The major effect is the change in the star’s significant position in the sky because the deviation shifts the center of light rather than distant stars. Both of these effects depend on the mass of lensing body. The mass measuring of stars is not the part of a binary star.
Beforehand, the difficulty in this method was being predictable the actions of the stars with high precision. The unique data set of literary billions of stellar positions and motions are published as the Gaia data release 2. ESA Gaia has made this research possible. Jonas Kluter, who is doing a Ph.D. at Heidelberg University, to search for such close passages of stars has used these data.
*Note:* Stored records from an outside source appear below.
Lemma fresh_list ps xs : cs_list c ps xs → cs_list (set_nodes fresh_node c) ps xs.
Proof.
  intros Hl. pose proof (fresh_notin _ _ Hl) as Hn. destruct Hl as [Hd Hx].
  assert (∀ q, q ∈ ps → deref fresh_node q = deref (cs_nodes c) q) as E.
  { intros q Hq. rewrite fresh_deref. by rewrite decide_False by (by intros ->). }
  split.
  - eapply dl_ext; [exact Hd|]. intros q Hq. unfold nxt, prv. simpl. by rewrite E.
  - simpl. eapply Forall2_dat_ext; [|exact Hx]. intros q Hq. unfold dat. by rewrite E.
Qed.

Lemma fresh_dat : dat fresh_node p = Some x.
Proof. unfold dat. rewrite fresh_deref. by rewrite decide_True. Qed.
End fresh.

Lemma upd_fresh c p x f : upd_data p f (fresh_node c p x) = fresh_node c p (f x).
Proof.
  unfold upd_data, fresh_node. rewrite alter_insert_eq. done.
Qed.

Lemma put_append c w ps xs p x brk :
  cs_list c ps xs → cs_tab c ps xs → p ∉ ps → dat (cs_nodes c) p = Some x →
  ce_key x ∉ ce_key <$> xs → cs_fresh c brk →
  ∃ c', (dl_append p;; HASH_ADD_KEYPTR (ce_key x) p) (c, w) = Ret (tt, (c', w)) ∧
    cs_repr c' brk (xs ++ [x]) ∧ num_entries c' = num_entries c ∧
    elem_per_set c' = elem_per_set c.
Proof.
  intros Hl [Ht Hk] Hp Hd Hnk [Hb Hf].
  destruct (dl_append_run c w ps xs p x Hl Hp Hd) as (head & h & Hr & Hl' & Hs & Hdat).
  exists (set_hash (cs_hash c ++ [(ce_key x, p)]) (set_entries head (set_nodes h c))).
  split_and!; [|exists (ps ++ [p])|done..].
  - by rewrite (bind_Ret _ _ _ _ _ Hr).
  - split_and!; [done| |].
    + split; simpl.
      * rewrite fmap_app, zip_with_app; [by rewrite Ht|].
        rewrite length_fmap. symmetry. by eapply cs_list_length.
      * rewrite fmap_app. apply NoDup_app. split_and!; [done| |apply NoDup_singleton].
        intros k Hin ->%list_elem_of_singleton. done.
    + split; [done|]. intros q Hq. by apply Hf, Hs.
Qed.

Definition full (c : kvcacheset) : bool := negb (bool_decide (u32 (num_entries c) < elem_per_set c)).

(** What is left to do when the new node is ready: count it or make room, then link it. *)
Definition put_link (key : string) (selected : Z) : M CS unit :=
  c ← gets fst;
  (if bool_decide (u32 (num_entries c) < elem_per_set c) then
     upd_cs (λ c, set_num_entries (s32 (num_entries c + 1)) c)
   else evict_loop (S (2 * size (cs_nodes c))) (entries c));;
  dl_append selected;;
  HASH_ADD_KEYPTR key selected.

Lemma evict_not_full_length xs n :
  2 ≤ n → Z.of_nat (length xs) ≤ n → Z.of_nat (length (evict xs)) + 1 ≤ n.
Proof.
  intros Hn Hx. destruct (decide (2 ≤ length xs)%nat) as [H|H].
  - pose proof (evict_length xs H). lia.
  - pose proof (evict_length_small xs ltac:(lia)). lia.
Qed.

Lemma dl_head {D} (h : gmap Z (dl_node D)) head ps : dl h head ps → head = hd NULL ps.
Proof.
  destruct ps as [|p ps]; intros Hd; [by destruct Hd as (_ & _ & ->)|].
  by destruct (dl_cons_inv _ _ _ _ Hd) as (ys & z & _ & -> & _).
Qed.

Lemma put_link_run c w ps xs p x brk :
  cs_list c ps xs → cs_tab c ps xs → p ∉ ps → dat (cs_nodes c) p = Some x →
  ce_key x ∉ ce_key <$> xs → cs_fresh c brk →
  2 ≤ elem_per_set c < 2 ^ 31 → Z.of_nat (length xs) ≤ num_entries c ≤ elem_per_set c →
  ∃ c', put_link (ce_key x) p (c, w) = Ret (tt, (c', w)) ∧
    cs_repr c' brk ((if full c then evict xs else xs) ++ [x]) ∧
    num_entries c' = (if full c then num_entries c else num_entries c + 1) ∧
    elem_per_set c' = elem_per_set c.
Proof.
  intros Hl Ht Hp Hd Hnk Hf Hcap Hcnt. unfold put_link, full.
  rewrite (bind_Ret _ _ _ c (c, w)) by done. case_bool_decide as Hlt; cbn [negb].
  - assert (s32 (num_entries c + 1) = num_entries c + 1) as E.
    { rewrite uwrap_id in Hlt by lia. apply swrap_id; lia. }
    rewrite (bind_Ret _ _ _ tt (set_num_entries (num_entries c + 1) c, w))
      by (unfold upd_cs, modify; simpl; by rewrite E).
    destruct (put_append (set_num_entries (num_entries c + 1) c) w ps xs p x brk)
      as (c' & Hr & Hrep & Hn & He); try done.
    exists c'. split_and!; done.
  - assert (p ∉ ps ∧ valid (cs_nodes c) p) as [_ Hvp] by (by split; [|eapply dat_valid]).
    assert (S (length xs) < S (2 * size (cs_nodes c)))%nat as Hfuel.
    { assert (length (p :: ps) ≤ size (cs_nodes c))%nat as Hsz.
      { apply NoDup_valid_size.
        - apply NoDup_cons. split; [done|]. apply Hl.
        - apply Forall_forall. intros q [->|Hq]%elem_of_cons; [done|].
          by apply (dl_valid _ _ _ _ (proj1 Hl)). }
      simpl in Hsz. rewrite (cs_list_length _ _ _ Hl) in Hsz. lia. }
    rewrite (dl_head _ _ _ (proj1 Hl)).
    destruct (evict_loop_run _ c w ps xs Hl Ht Hfuel) as (c1 & ps1 & Hr & Hl1 & Ht1 & Hps & Hev).
    rewrite (bind_Ret _ _ _ _ _ Hr). destruct Hev as [E1 E2 E3 E4].
    destruct (put_append c1 w ps1 (evict xs) p x brk) as (c' & Hr' & Hrep & Hn & He); try done.
    + naive_solver.
    + by rewrite E4.
    + intros Hin. apply Hnk. by eapply elem_of_submseteq, evict_keys.
    + destruct Hf as [Hb Hf]. split; [done|]. eauto.
    + exists c'. split_and!; [done|done|congruence|congruence].
Qed.

Lemma set_data_upd c w p h f :
  valid h p → set_data p f (set_nodes h c, w) = Ret (tt, (set_nodes (upd_data p f h) c, w)).
Proof. intros Hv. by rewrite set_data_run. Qed.

(** The two ways through [kvcacheset_put]: the key is there, ... *)
Lemma put_hit_run c w key value xs ps i x p :
  cs_ok c (w_brk w) xs → mem_ok w → cs_list c ps xs → cs_tab c ps xs → cs_fresh c (w_brk w) →
  xs !! i = Some x → ps !! i = Some p → ce_key x = key → p ≠ NULL →
  HASH_FIND_STR key (c, w) = Ret (p, (c, w)) →
  ∃ c' w', kvcacheset_put key value (c, w) = Ret (0, (c', w')) ∧
    cs_ok c' (w_brk w') (<[i := CEntry key (Some value) true]> xs) ∧
    num_entries c' = num_entries c ∧ elem_per_set c' = elem_per_set c ∧ same_fs w w'.
Proof.
  intros [_ Hcap Hcnt Hval] Hm Hl Ht Hf Hx Hp Hk Hpn Hr. pose proof Hf as [Hb Hfr].
  unfold kvcacheset_put. run_step Hr. rewrite bool_decide_eq_true_2 by done.
  assert (dat (cs_nodes c) p = Some x) as Hd
    by exact (Forall2_lookup_lr _ _ _ _ _ _ (proj2 Hl) Hp Hx).
  pose proof (dat_valid _ _ _ Hd) as Hv.
  rewrite bind_assoc, (bind_Ret _ _ _ _ _ (set_data_run c w p _ Hv)), ret_bind.
  rewrite (bind_Ret _ _ _ _ _ (malloc_ok _ _ Hm)).
  rewrite bool_decide_eq_false_2 by (unfold NULL; lia).
  rewrite (bind_Ret _ _ _ _ _ (set_data_upd c _ p _ _ (proj2 (valid_upd_data _ _ _ _) Hv))).
  rewrite (bind_Ret _ _ _ (with_value (Some value) (with_refbit true x)) _)
    by (apply find_data_run; simpl; by rewrite !dat_upd_data, !decide_True, Hd).
  cbn [negb ce_refbit with_value with_refbit]. rewrite ret_bind.
  do 2 eexists. split_and!; [done| |done|done|fs].
  split; simpl; [|done|by rewrite length_insert|apply Forall_insert; [done|eauto]].
  apply (cs_repr_mono _ (w_brk w)); [lia|].
  rewrite upd_data_compose, <- Hk.
  exact (cs_repr_set_data c (w_brk w) xs ps i p x
    (with_value (Some value) ∘ with_refbit true) Hl Ht Hf Hp Hx eq_refl).
Qed.

(** ... or a node is allocated and filled before it is linked. *)
Lemma put_miss_alloc c w key value :
  mem_ok w → 0 < w_brk w → HASH_FIND_STR key (c, w) = Ret (NULL, (c, w)) →
  ∃ w', kvcacheset_put key value (c, w) =
      (put_link key (w_brk w);; mret 0)
        (set_nodes (fresh_node c (w_brk w) (CEntry key (Some value) false)) c, w') ∧
    same_fs w w' ∧ w_brk w < w_brk w'.
Proof.
  intros Hm Hb Hr. unfold kvcacheset_put. run_step Hr.
  rewrite bool_decide_eq_false_2 by tauto. set (p := w_brk w) in *.
  assert (p ≠ NULL) as Hp0 by (unfold NULL; lia).
  assert (∀ x, valid (fresh_node c p x) p) as Hvp by (intros x; apply fresh_valid; auto).
  rewrite bind_assoc, (bind_Ret _ _ _ _ _ (malloc_ok c w Hm)). fold p.
  set (w1 := World (w_files w) (w_dirs w) (w_denied w) [] (p + 1)).
  rewrite bool_decide_eq_false_2 by done.
  rewrite bind_assoc, (bind_Ret _ _ _ tt (set_nodes (fresh_node c p (CEntry "" None false)) c, w1))
    by done.
  rewrite bind_assoc, (bind_Ret _ _ _ _ _ (malloc_ok _ w1 eq_refl)).
  set (w2 := World _ _ _ _ _).
  rewrite bool_decide_eq_false_2 by (cbn; unfold NULL; lia).
  rewrite bind_assoc, (bind_Ret _ _ _ _ _ (set_data_upd c _ p _ _ (Hvp _))), upd_fresh.
  rewrite bind_assoc, (bind_Ret _ _ _ _ _ (set_data_upd c _ p _ _ (Hvp _))), upd_fresh.
  rewrite ret_bind, (bind_Ret _ _ _ _ _ (malloc_ok _ w2 eq_refl)).
  rewrite bool_decide_eq_false_2 by (cbn; unfold NULL; lia).
  rewrite (bind_Ret _ _ _ _ _ (set_data_upd c _ p _ _ (Hvp _))), upd_fresh.
  rewrite (bind_Ret _ _ _ (CEntry key (Some value) false) _)
    by (apply find_data_run; by apply fresh_dat).
  eexists. split_and!; [reflexivity|fs|cbn; lia].
Qed.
In the next 50 years, many close encounters will happen. Two passages are going on now and the closest separation will be reached in the next weeks with measurable effects. The two foreground stars are Luyten 143-23 and Ross 322. They move across the sky with the velocities about 16,00 to 1,400 milliarcseconds per year.
In 2018 July the closest angular separations between background and foreground stars will occur. Due to the astronomic microlensing effect, 1.7 and 0.8 will shift the background stars milliarcseconds. One milliarcsecond corresponds to the angle under which a human being lying on the surface of the moon would be seen. It is very challenging work and with the use of the best telescopic on earth, the stellar position can be measured.
Jonas Kluter and his colleagues Ulrich Bastian, Markus Demleitner, and Joachim Wambsganss are doing observational campaign by using the European Southern Observatory (ESO) in Chile telescopes and tracking the positional changes of the background stars and the masses of foreground stars Luyten 143-23 and Ross 322.
The gravitational lensing is the powerful actions in which scientists can measure the weight of the stars easily in a milky way.